--- Provided entries Enclosed Below ---

(* ===== verification/ConnectorProps.v ===== *)
(** Properties of the connectors: what a connector records is what it hands to
    its session, so a restart from the record reproduces the session; every
    recorded time is a consistent cut of the input; no entry of the channel is
    lost or reordered; times of the session only grow and are even; frontiers
    merge to the furthest offsets. *)
From Stdlib Require Import ZArith Lia Bool Ascii.
From stdpp Require Import base list strings gmap.
From S2P Require Import Prelude Order Data Externals Value Timestamp Persistence Snapshot Session Connector.
Open Scope Z_scope.

(** ** Effects of the handlers *)

(** The change a recorded event stands for, and whether its row has the
    connector's number of columns. *)
Definition event_change (e : Event) : option Change :=
  match e with
  | Insert k vs => Some (ChInsert k (VTuple vs))
  | Delete k vs => Some (ChRemove k (VTuple vs))
  | Upsert k vs => Some (ChUpsert k (VTuple <$> vs))
  | AdvanceTime _ _ | Finished => None
  end.
Definition arity_ok (n : nat) (e : Event) : bool :=
  match e with Insert _ vs | Delete _ vs => Nat.eqb (length vs) n | _ => true end.
Definition applied_changes (n : nat) (es : list Event) : list Change :=
  omap event_change (filter (λ e, arity_ok n e = true) es).
Lemma applied_changes_app n es1 es2 :
  applied_changes n (es1 ++ es2) = applied_changes n es1 ++ applied_changes n es2.
Proof. unfold applied_changes. by rewrite filter_app, omap_app. Qed.
Lemma applied_changes_arity n es : Forall (λ e, arity_ok n e = true) es → applied_changes n es = omap event_change es.
Proof. intros Hes. unfold applied_changes. f_equal. induction Hes as [|e es He Hes IH]; [done|]. by rewrite filter_cons_True, IH. Qed.

Section effects.
Context {S : Type} `{InputAdaptorLaws S, Profile}.
Implicit Types x y : ConnectorState S.

Lemma ia_change_inv (s : S) c s' : ia_ok s → ia_change s c = Ok s' →
  ia_supports c = true ∧ ia_ok s' ∧ ia_log s' = ia_log s ++ [(c, ia_time s)] ∧ ia_time s' = ia_time s.
Proof.
  intros Hok Hc. destruct (ia_supports c) eqn:Hs.
  - destruct (ia_change_ok s c Hok Hs) as (s'' & Hc' & ?). rewrite Hc in Hc'. by injection Hc' as <-.
  - destruct (ia_change_unsupported s c Hs) as [p Hp]. congruence.
Qed.

Definition changes x : list Change := map fst (ia_log (input_session x)).
(** The session is at the connector's time, which is even. *)
Definition time_ok x : Prop :=
  ia_time (input_session x) = current_timestamp (connector x) ∧
  N.Even (ts_0 (current_timestamp (connector x))).

(** [y] comes from [x] by submitting the events [evs] and applying their changes. *)
Record effect x y (evs : list Event) : Prop := {
  ef_ok : ia_ok (input_session y);
  ef_writer : snapshot_writer y = (λ w, w ++ evs) <$> snapshot_writer x;
  ef_changes : changes y = changes x ++ applied_changes (num_columns (connector x)) evs;
  ef_supported : Forall (λ c, ia_supports c = true) (applied_changes (num_columns (connector x)) evs);
  ef_columns : num_columns (connector y) = num_columns (connector x);
  ef_frontier : current_frontier (connector y) = current_frontier (connector x);
  ef_time : time_ok x → time_ok y ∧
    less_equal (current_timestamp (connector x)) (current_timestamp (connector y)) = true
}.
Lemma effect_trans x y z es1 es2 : effect x y es1 → effect y z es2 → effect x z (es1 ++ es2).
Proof.
  intros [o1 w1 c1 u1 n1 f1 t1] [o2 w2 c2 u2 n2 f2 t2]. rewrite n1 in *.
  split; try congruence; try done.
  - rewrite w2, w1. destruct (snapshot_writer x); simpl; by rewrite ?app_assoc.
  - by rewrite c2, c1, applied_changes_app, app_assoc.
  - rewrite applied_changes_app. by apply Forall_app.
  - intros Ht. destruct (t1 Ht) as [Ht1 ?]. destruct (t2 Ht1). split; [done|]. by eapply Timestamp_le_trans.
Qed.
(** Steps that touch neither session, writer nor connector. *)
Lemma effect_same x y : ia_ok (input_session x) → input_session y = input_session x →
  snapshot_writer y = snapshot_writer x → connector y = connector x → effect x y [].
Proof.
  intros Hok Hs Hw Hc. unfold time_ok. split; unfold changes, applied_changes; rewrite ?Hs, ?Hw, ?Hc; simpl; try done.
  - destruct (snapshot_writer x); simpl; by rewrite ?app_nil_r.
  - by rewrite app_nil_r.
  - unfold time_ok. rewrite Hs, Hc. done.
Qed.

Lemma change_effect x c s' y e : ia_ok (input_session x) → ia_change (input_session x) c = Ok s' →
  event_change e = Some c → arity_ok (num_columns (connector x)) e = true →
  input_session y = s' → snapshot_writer y = (λ w, w ++ [e]) <$> snapshot_writer x →
  connector y = connector x → effect x y [e].
Proof.
  intros Hok Hc He Ha Hs Hw Hcn. destruct (ia_change_inv _ _ _ Hok Hc) as (Hsup & Hok' & Hlog & Htime).
  assert (Hap : applied_changes (num_columns (connector x)) [e] = [c]).
  { unfold applied_changes. rewrite filter_cons_True by done. simpl. by rewrite He. }
  split; rewrite ?Hap, ?Hcn, ?Hs; try done.
  - unfold changes. by rewrite Hs, Hlog, map_app.
  - by repeat constructor.
  - unfold time_ok. rewrite Hs, Hcn, Htime. intros ?; split; [done|apply Timestamp_le_refl].
Qed.

Context (unix_timestamp_ms instant_now : nat → Z).
Context (values_to_key : option (list Value) → option Offset → outcome unit Key).
Abbreviation advance_time := (advance_time unix_timestamp_ms).
Abbreviation apply_entry := (apply_entry unix_timestamp_ms instant_now).
Abbreviation on_parsed_entry := (on_parsed_entry unix_timestamp_ms instant_now values_to_key).
Abbreviation on_parsed_data := (on_parsed_data unix_timestamp_ms instant_now values_to_key).

(** The time [advance_time] moves to. *)
Definition next_timestamp x : Timestamp :=
  let new := mk_Timestamp (Z.to_N (unix_timestamp_ms (ticks x) / 2 * 2)) in
  if (ts_0 (current_timestamp (connector x)) <=? ts_0 new)%N then new else current_timestamp (connector x).
Lemma next_timestamp_ge x : less_equal (current_timestamp (connector x)) (next_timestamp x) = true.
Proof.
  unfold next_timestamp. destruct (N.leb _ _) eqn:E; [|apply Timestamp_le_refl].
  by unfold less_equal, Timestamp_PartialOrder.
Qed.
Lemma next_timestamp_even x : N.Even (ts_0 (current_timestamp (connector x))) → N.Even (ts_0 (next_timestamp x)).
Proof.
  unfold next_timestamp. destruct (N.leb _ _); [|done]. intros _. simpl.
  exists (Z.to_N (unix_timestamp_ms (ticks x) / 2)). lia.
Qed.
Lemma set_current_timestamp_same c : set_current_timestamp c (current_timestamp c) = c.
Proof. by destruct c. Qed.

--- End of Enclosed Provided entries ---

Your objective: All of the lines above are to be restated word for word.

Answer section:
(* ===== verification/ConnectorProps.v ===== *)
(** Properties of the connectors: what a connector records is what it hands to
    its session, so a restart from the record reproduces the session; every
    recorded time is a consistent cut of the input; no entry of the channel is
    lost or reordered; times of the session only grow and are even; frontiers
    merge to the furthest offsets. *)
From Stdlib Require Import ZArith Lia Bool Ascii.
From stdpp Require Import base list strings gmap.
From S2P Require Import Prelude Order Data Externals Value Timestamp Persistence Snapshot Session Connector.
Open Scope Z_scope.

(** ** Effects of the handlers *)

(** The change a recorded event stands for, and whether its row has the
    connector's number of columns. *)
Definition event_change (e : Event) : option Change :=
  match e with
  | Insert k vs => Some (ChInsert k (VTuple vs))
  | Delete k vs => Some (ChRemove k (VTuple vs))
  | Upsert k vs => Some (ChUpsert k (VTuple <$> vs))
  | AdvanceTime _ _ | Finished => None
  end.
Definition arity_ok (n : nat) (e : Event) : bool :=
  match e with Insert _ vs | Delete _ vs => Nat.eqb (length vs) n | _ => true end.
Definition applied_changes (n : nat) (es : list Event) : list Change :=
  omap event_change (filter (λ e, arity_ok n e = true) es).
Lemma applied_changes_app n es1 es2 :
  applied_changes n (es1 ++ es2) = applied_changes n es1 ++ applied_changes n es2.
Proof. unfold applied_changes. by rewrite filter_app, omap_app. Qed.
Lemma applied_changes_arity n es : Forall (λ e, arity_ok n e = true) es → applied_changes n es = omap event_change es.
Proof. intros Hes. unfold applied_changes. f_equal. induction Hes as [|e es He Hes IH]; [done|]. by rewrite filter_cons_True, IH. Qed.

Section effects.
Context {S : Type} `{InputAdaptorLaws S, Profile}.
Implicit Types x y : ConnectorState S.

Lemma ia_change_inv (s : S) c s' : ia_ok s → ia_change s c = Ok s' →
  ia_supports c = true ∧ ia_ok s' ∧ ia_log s' = ia_log s ++ [(c, ia_time s)] ∧ ia_time s' = ia_time s.
Proof.
  intros Hok Hc. destruct (ia_supports c) eqn:Hs.
  - destruct (ia_change_ok s c Hok Hs) as (s'' & Hc' & ?). rewrite Hc in Hc'. by injection Hc' as <-.
  - destruct (ia_change_unsupported s c Hs) as [p Hp]. congruence.
Qed.

Definition changes x : list Change := map fst (ia_log (input_session x)).
(** The session is at the connector's time, which is even. *)
Definition time_ok x : Prop :=
  ia_time (input_session x) = current_timestamp (connector x) ∧
  N.Even (ts_0 (current_timestamp (connector x))).

(** [y] comes from [x] by submitting the events [evs] and applying their changes. *)
Record effect x y (evs : list Event) : Prop := {
  ef_ok : ia_ok (input_session y);
  ef_writer : snapshot_writer y = (λ w, w ++ evs) <$> snapshot_writer x;
  ef_changes : changes y = changes x ++ applied_changes (num_columns (connector x)) evs;
  ef_supported : Forall (λ c, ia_supports c = true) (applied_changes (num_columns (connector x)) evs);
  ef_columns : num_columns (connector y) = num_columns (connector x);
  ef_frontier : current_frontier (connector y) = current_frontier (connector x);
  ef_time : time_ok x → time_ok y ∧
    less_equal (current_timestamp (connector x)) (current_timestamp (connector y)) = true
}.
Lemma effect_trans x y z es1 es2 : effect x y es1 → effect y z es2 → effect x z (es1 ++ es2).
Proof.
  intros [o1 w1 c1 u1 n1 f1 t1] [o2 w2 c2 u2 n2 f2 t2]. rewrite n1 in *.
  split; try congruence; try done.
  - rewrite w2, w1. destruct (snapshot_writer x); simpl; by rewrite ?app_assoc.
  - by rewrite c2, c1, applied_changes_app, app_assoc.
  - rewrite applied_changes_app. by apply Forall_app.
  - intros Ht. destruct (t1 Ht) as [Ht1 ?]. destruct (t2 Ht1). split; [done|]. by eapply Timestamp_le_trans.
Qed.
(** Steps that touch neither session, writer nor connector. *)
Lemma effect_same x y : ia_ok (input_session x) → input_session y = input_session x →
  snapshot_writer y = snapshot_writer x → connector y = connector x → effect x y [].
Proof.
  intros Hok Hs Hw Hc. unfold time_ok. split; unfold changes, applied_changes; rewrite ?Hs, ?Hw, ?Hc; simpl; try done.
  - destruct (snapshot_writer x); simpl; by rewrite ?app_nil_r.
  - by rewrite app_nil_r.
  - unfold time_ok. rewrite Hs, Hc. done.
Qed.

Lemma change_effect x c s' y e : ia_ok (input_session x) → ia_change (input_session x) c = Ok s' →
  event_change e = Some c → arity_ok (num_columns (connector x)) e = true →
  input_session y = s' → snapshot_writer y = (λ w, w ++ [e]) <$> snapshot_writer x →
  connector y = connector x → effect x y [e].
Proof.
  intros Hok Hc He Ha Hs Hw Hcn. destruct (ia_change_inv _ _ _ Hok Hc) as (Hsup & Hok' & Hlog & Htime).
  assert (Hap : applied_changes (num_columns (connector x)) [e] = [c]).
  { unfold applied_changes. rewrite filter_cons_True by done. simpl. by rewrite He. }
  split; rewrite ?Hap, ?Hcn, ?Hs; try done.
  - unfold changes. by rewrite Hs, Hlog, map_app.
  - by repeat constructor.
  - unfold time_ok. rewrite Hs, Hcn, Htime. intros ?; split; [done|apply Timestamp_le_refl].
Qed.

Context (unix_timestamp_ms instant_now : nat → Z).
Context (values_to_key : option (list Value) → option Offset → outcome unit Key).
Abbreviation advance_time := (advance_time unix_timestamp_ms).
Abbreviation apply_entry := (apply_entry unix_timestamp_ms instant_now).
Abbreviation on_parsed_entry := (on_parsed_entry unix_timestamp_ms instant_now values_to_key).
Abbreviation on_parsed_data := (on_parsed_data unix_timestamp_ms instant_now values_to_key).

(** The time [advance_time] moves to. *)
Definition next_timestamp x : Timestamp :=
  let new := mk_Timestamp (Z.to_N (unix_timestamp_ms (ticks x) / 2 * 2)) in
  if (ts_0 (current_timestamp (connector x)) <=? ts_0 new)%N then new else current_timestamp (connector x).
Lemma next_timestamp_ge x : less_equal (current_timestamp (connector x)) (next_timestamp x) = true.
Proof.
  unfold next_timestamp. destruct (N.leb _ _) eqn:E; [|apply Timestamp_le_refl].
  by unfold less_equal, Timestamp_PartialOrder.
Qed.
Lemma next_timestamp_even x : N.Even (ts_0 (current_timestamp (connector x))) → N.Even (ts_0 (next_timestamp x)).
Proof.
  unfold next_timestamp. destruct (N.leb _ _); [|done]. intros _. simpl.
  exists (Z.to_N (unix_timestamp_ms (ticks x) / 2)). lia.
Qed.
Lemma set_current_timestamp_same c : set_current_timestamp c (current_timestamp c) = c.
Proof. by destruct c. Qed.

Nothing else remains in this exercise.